DATASET EXCERPTS:
——

(** ** Deletion and update *)

Lemma rep_delete_at its n (i : nat) :
  node_rep its n → (i < length its)%nat →
  ∃ n', delete_at (Z.of_nat i) n = Ok (true, n') ∧ node_rep (delete i its) n' ∧ same_frame n n'.
Proof.
  intros Hr Hi. destruct (lookup_lt_is_Some_2 its i Hi) as [it Hit].
  destruct (rep_cut its n i Hr) as (h4 & h16 & pad & E & H4 & H16 & Hpad & HA & HB); [lia|].
  rewrite (drop_S its it i Hit), enc_items_cons in E, HB.
  assert (He : zlen (enc_item it) = 48) by (apply zlen_enc_item, (Forall_lookup_1 _ _ _ _ (nr_ok _ _ Hr) Hit)).
  set (A := enc_items (take i its)) in *. set (B := enc_items (drop (S i) its)) in *.
  set (hd := h4 ++ to_le_bytes 2 (zlen its) ++ h16) in *.
  assert (Hhd : zlen hd = 24) by (unfold hd; autorewrite with zlen; lia).
  pose proof (nr_max _ _ Hr) as Hm. unfold MAX_LEAF_ITEMS in Hm. rewrite zlen_app in HB.
  assert (Hlt : Z.of_nat i < zlen its) by (unfold zlen; lia).
  set (Y := drop (length B) (enc_item it ++ B)).
  assert (HY : zlen Y = 48) by (unfold Y, zlen in *; rewrite length_drop, length_app; lia).
  rewrite <-app_assoc in E. assert (E1 : ∃ n1, (if Z.of_nat i + 1 <? zlen its then copy_within (24 + (Z.of_nat i + 1) * 48)
      ((zlen its - Z.of_nat i - 1) * 48) (24 + Z.of_nat i * 48) n else Ok n) = Ok n1 ∧
      data n1 = ((hd ++ A) ++ B) ++ Y ++ pad ∧ block_addr n1 = block_addr n).
  { destruct (Z.ltb_spec (Z.of_nat i + 1) (zlen its)).
    - unfold copy_within. rewrite !(proj2 (Z.ltb_ge _ _)) by lia. cbn [orb]. eexists; split; [done|]. split; [|done].
      unfold patch, set_data; cbn [data]. rewrite E, !app_assoc, <-(app_assoc _ B), (slice_mid _ B) by (rewrite ?zlen_app; lia).
      rewrite <-!app_assoc, (app_assoc hd), (shift_left (hd ++ A)) by (rewrite zlen_app; lia). by rewrite <-!app_assoc.
    - exists n. assert (HB0 : B = []) by (apply zlen_le_0; lia). unfold Y. rewrite E, HB0.
      split_and!; [done| |done]. cbn. by rewrite !app_nil_r, <-!app_assoc. }
  destruct E1 as (n1 & Ec & En1 & Hb1). unfold delete_at. rewrite (rep_count _ _ Hr), (proj2 (Z.leb_gt _ _)) by done.
  unfold LEAF_HEADER, LEAF_ITEM_SIZE. rewrite Ec. cbn [mbind res_bind].
  unfold fill_zero. rewrite (proj2 (Z.ltb_ge _ _)) by lia. cbn [mbind res_bind]. eexists. split; [reflexivity|].
  assert (Hlen : zlen (delete i its) = zlen its - 1) by (unfold zlen; rewrite length_delete by done; lia).
  assert (Hd : data (set_item_count (zlen its - 1) (patch (24 + (zlen its - 1) * 48) (replicate (Z.to_nat 48) Byte.x00) n1))
    = (h4 ++ to_le_bytes 2 (zlen its - 1) ++ h16) ++ enc_items (delete i its) ++ replicate (Z.to_nat 48) Byte.x00 ++ pad).
  { unfold set_item_count, patch, set_data; cbn [data]. rewrite En1.
    rewrite (splice_mid _ Y) by (rewrite ?HY, ?zlen_app; done || lia). unfold hd.
    rewrite <-!app_assoc, (splice_mid h4) by (by autorewrite with zlen). unfold A, B.
    rewrite delete_take_drop, enc_items_app. by rewrite <-!app_assoc. }
  assert (Hz : zlen (replicate (Z.to_nat 48) Byte.x00) = 48) by done. split.
  - split; [|unfold MAX_LEAF_ITEMS; lia|].
    + exists h4, h16, (replicate (Z.to_nat 48) Byte.x00 ++ pad). rewrite Hlen at 1. rewrite zlen_app.
      split_and!; [done..|lia].
    + rewrite delete_take_drop. apply Forall_app; split; [apply Forall_take|apply Forall_drop]; apply (nr_ok _ n Hr).
  - eapply (frame_of _ _ h4 h16 _ _ (A ++ enc_item it ++ B) (enc_items (delete i its) ++ replicate (Z.to_nat 48) Byte.x00) pad);
      [exact Hb1| | |done..| | |].
    + rewrite E. unfold hd. by rewrite <-!app_assoc.
    + rewrite Hd. by rewrite <-!app_assoc.
    + lia.
    + rewrite !zlen_app, Hz, zlen_enc_items; [lia|].
      rewrite delete_take_drop. apply Forall_app; split; [apply Forall_take|apply Forall_drop]; apply (nr_ok _ n Hr).
    + rewrite !zlen_app. lia.
Qed.

Lemma rep_update_at its n (i : nat) k v v' :
  node_rep its n → its !! i = Some (k, v) → zlen v' = 31 →
  ∃ n', update_at (Z.of_nat i) v' n = Ok (true, n') ∧ node_rep (<[i := (k, v')]> its) n' ∧ same_frame n n'.
Proof.
  intros Hr Hit Hv'. pose proof (lookup_lt_Some _ _ _ Hit) as Hi.
  destruct (rep_cut its n i Hr) as (h4 & h16 & pad & E & H4 & H16 & Hpad & HA & HB); [lia|].
  rewrite (drop_S its _ i Hit), enc_items_cons in E, HB. destruct (Forall_lookup_1 _ _ _ _ (nr_ok _ _ Hr) Hit) as [Hk Hv].
  cbn in Hk, Hv. pose proof (nr_max _ _ Hr) as Hm. unfold MAX_LEAF_ITEMS in Hm.
  assert (Hlt : Z.of_nat i < zlen its) by (unfold zlen; lia).
  unfold update_at. rewrite (rep_count _ _ Hr), (proj2 (Z.leb_gt _ _)) by done. unfold LEAF_HEADER, LEAF_ITEM_SIZE.
  rewrite (proj2 (Z.ltb_ge _ _)) by lia. eexists. split; [reflexivity|].
  set (A := enc_items (take i its)) in *. set (B := enc_items (drop (S i) its)) in *.
  set (hd := h4 ++ to_le_bytes 2 (zlen its) ++ h16) in *.
  assert (Hhd : zlen hd = 24) by (unfold hd; autorewrite with zlen; lia).
  assert (Hd : data (patch (24 + Z.of_nat i * 48 + 17) v' n) = hd ++ (A ++ enc_item (k, v') ++ B) ++ pad).
  { unfold patch, set_data; cbn [data]. rewrite E. unfold enc_item; cbn [fst snd].
    rewrite <-!app_assoc, (app_assoc A), (app_assoc hd). rewrite (splice_mid _ v) by (rewrite ?zlen_app, ?zlen_key_to_bytes; lia).
    by rewrite <-!app_assoc. }
  assert (Hok : Forall item_ok (<[i:=(k, v')]> its)) by (apply Forall_insert; [apply (nr_ok _ n Hr)|by split]).
  split.
  - split; [|unfold zlen in *; rewrite length_insert; unfold MAX_LEAF_ITEMS; lia|done].
    assert (Hlen : zlen (<[i:=(k, v')]> its) = zlen its) by (unfold zlen; by rewrite length_insert).
    exists h4, h16, pad. rewrite Hlen. split_and!; [|done..]. rewrite Hd. unfold hd. f_equal.
    rewrite insert_take_drop, enc_items_app, enc_items_cons by done. done.
  - eapply (frame_of _ _ h4 h16 _ _ (A ++ enc_item (k, v) ++ B) _ pad); [done| |exact Hd|done..| | |].
    + rewrite E. unfold hd. by rewrite <-!app_assoc.
    + lia.
    + rewrite !zlen_app, !zlen_enc_item by done. done.
    + rewrite !zlen_app in *. lia.
Qed.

——

DIRECTIONS FOR THIS TASK:
If a line in the entries above contains "replicate", report it.

OUTPUT FOR THIS TASK:
  assert (Hd : data (set_item_count (zlen its - 1) (patch (24 + (zlen its - 1) * 48) (replicate (Z.to_nat 48) Byte.x00) n1))
    = (h4 ++ to_le_bytes 2 (zlen its - 1) ++ h16) ++ enc_items (delete i its) ++ replicate (Z.to_nat 48) Byte.x00 ++ pad).
  assert (Hz : zlen (replicate (Z.to_nat 48) Byte.x00) = 48) by done. split.
    + exists h4, h16, (replicate (Z.to_nat 48) Byte.x00 ++ pad). rewrite Hlen at 1. rewrite zlen_app.
  - eapply (frame_of _ _ h4 h16 _ _ (A ++ enc_item it ++ B) (enc_items (delete i its) ++ replicate (Z.to_nat 48) Byte.x00) pad);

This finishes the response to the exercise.